U.S. flag

An official website of the United States government, Department of Justice.

FY 2022 Census of Medical Examiner and Coroner Offices

Award Information

Award #
15PBJS-22-GK-00476-BJSB
Funding Category
Competitive Discretionary
Congressional District
Status
Open
Funding First Awarded
2022
Total funding (to date)
$999,894

Description of original award (Fiscal Year 2022, $999,894)

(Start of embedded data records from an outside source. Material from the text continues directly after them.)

(** * Client-Risk-Dashboard: risk scoring and the approval workflow

    A shallow embedding of [src/utils/riskScoring.ts] (the scorer) and of the
    status-update handler of [components/Workflow/WorkflowManagement.tsx],
    followed by the properties of the specification that concern them; then
    the data the components derive from the scores ([App.tsx],
    [DashboardOverview.tsx], [RiskAssessment.tsx]) and further properties of
    the code.

    Numbers.  The scorer is embedded twice.

    [Binary64] is the scorer as it runs: a JavaScript [number] is an IEEE 754
    double, and [+], [-], [*], [/] are the binary64 operations of the
    primitive floats, with their rounding, their overflow, their signed zeros
    and their [NaN].  Comparisons, [Math.min], [Math.max] and [Math.round] go
    through [Binary64.view], the exact rational (or special value) a double
    stands for.  The properties of the thresholds between the levels, and the
    evaluations at which the program departs from its specification, are
    stated on this scorer.

    [JSNumber] and [RiskScoring] are the scorer on [num]: an exact rational, or
    one of the three special values [+Infinity], [-Infinity], [NaN].  The
    special values follow the IEEE rules the scorer can run into (division by
    zero, [0/0], comparisons with [NaN], [Math.min]/[Math.max]/[Math.round] on
    [NaN]); finite arithmetic is exact, so the rounding error of binary64 and
    the sign of zero are left out (a zero divisor is taken as [+0]).  The two
    scorers test the inputs alike, and agree wherever every intermediate value
    is a double; they can differ by one unit of the last place elsewhere
    ([binary64_rounding_at_breakpoint]).  The ranges and the monotonicity of
    the components are proved on the exact scorer. *)

From Stdlib Require Import ZArith QArith Qround List String Ascii Bool Lia Lqa Permutation.
From Stdlib Require Import Floats.
Import ListNotations.

Open Scope Q_scope.

(** ** JavaScript numbers *)
Module JSNumber.

Inductive num : Type :=
| Fin (q : Q)
| PInf
| NInf
| NaN.

(** Finite results are kept in lowest terms, so that equal values are equal terms. *)
Definition fin (q : Q) : num := Fin (Qred q).

Definition ofZ (z : Z) : num := Fin (inject_Z z).
Definition ofNat (n : nat) : num := ofZ (Z.of_nat n).

Definition qltb (x y : Q) : bool := negb (Qle_bool y x).

Definition isFinite (a : num) : bool :=
  match a with Fin _ => true | _ => false end.

(** [a + b] *)
Definition add (a b : num) : num :=
  match a, b with
  | NaN, _ | _, NaN => NaN
  | PInf, NInf | NInf, PInf => NaN
  | PInf, _ | _, PInf => PInf
  | NInf, _ | _, NInf => NInf
  | Fin x, Fin y => fin (x + y)
  end.

(** [a - b] *)
Definition sub (a b : num) : num :=
  match a, b with
  | NaN, _ | _, NaN => NaN
  | PInf, PInf | NInf, NInf => NaN
  | PInf, _ | _, NInf => PInf
  | NInf, _ | _, PInf => NInf
  | Fin x, Fin y => fin (x - y)
  end.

The Bureau of Justice Statistics’ (BJS’s) Census of Medical Examiners and Coroners’ Offices (CMEC) provides comprehensive statistics regarding the organizational structure, operations, policies and procedures, finances, and resources of the approximately 2,200 medical examiner and coroners’ offices (MECs) nationwide. In the United States, medicolegal death investigations (MDIs) are provided by MEC offices whose purpose is to determine the cause and manner of death. As such, MECs are valuable, unique sources of information to many stakeholders, including the federal government, local law enforcement, the court system, the public health community, and families. However, MEC offices are organized in a disparate system consisting of centralized state medical examiners, county coroners, county medical examiners, mixed county coroner/medical examiners, and other municipal offices. This structure has given rise to many challenges to understand the MEC system and its investigation of unnatural and unexplained deaths fully and to understand the resources, staffing, and budget needed to support death investigations across the county.

With the initial 2004 and 2018 CMEC administrations serving as a basis, the 2023 CMEC will include measures related to administration, budget, staffing, workload, and policies and procedures related to investigating deaths such as records and evidence retention and other relevant topics. An expert panel will determine new measures to be included on the 2023 instrument regarding emerging practices and issues that are of key importance to the MEC community. The 2023 CMEC survey will be administered through a flexible multi-mode survey approach that includes web, paper, and telephone response options and email, mail, and telephone prompting to reduce non-response. Deliverables will include a technical report that documents the data collection overall and the final data files and codebook, among others.
The 2023 CMEC will extend the national understanding of the MEC community and complement BJS’s data collections involving publicly funded forensic crime laboratories and law enforcement core statistics. RTI and its partnerships provide expert knowledge of MEC organizations, current challenges and trends, and insight into solutions that the 2023 CMEC will address. RTI has the support of the International Association of Coroners and Medical Examiners and the National Association of Medical Examiners, who will help promote the survey to the field.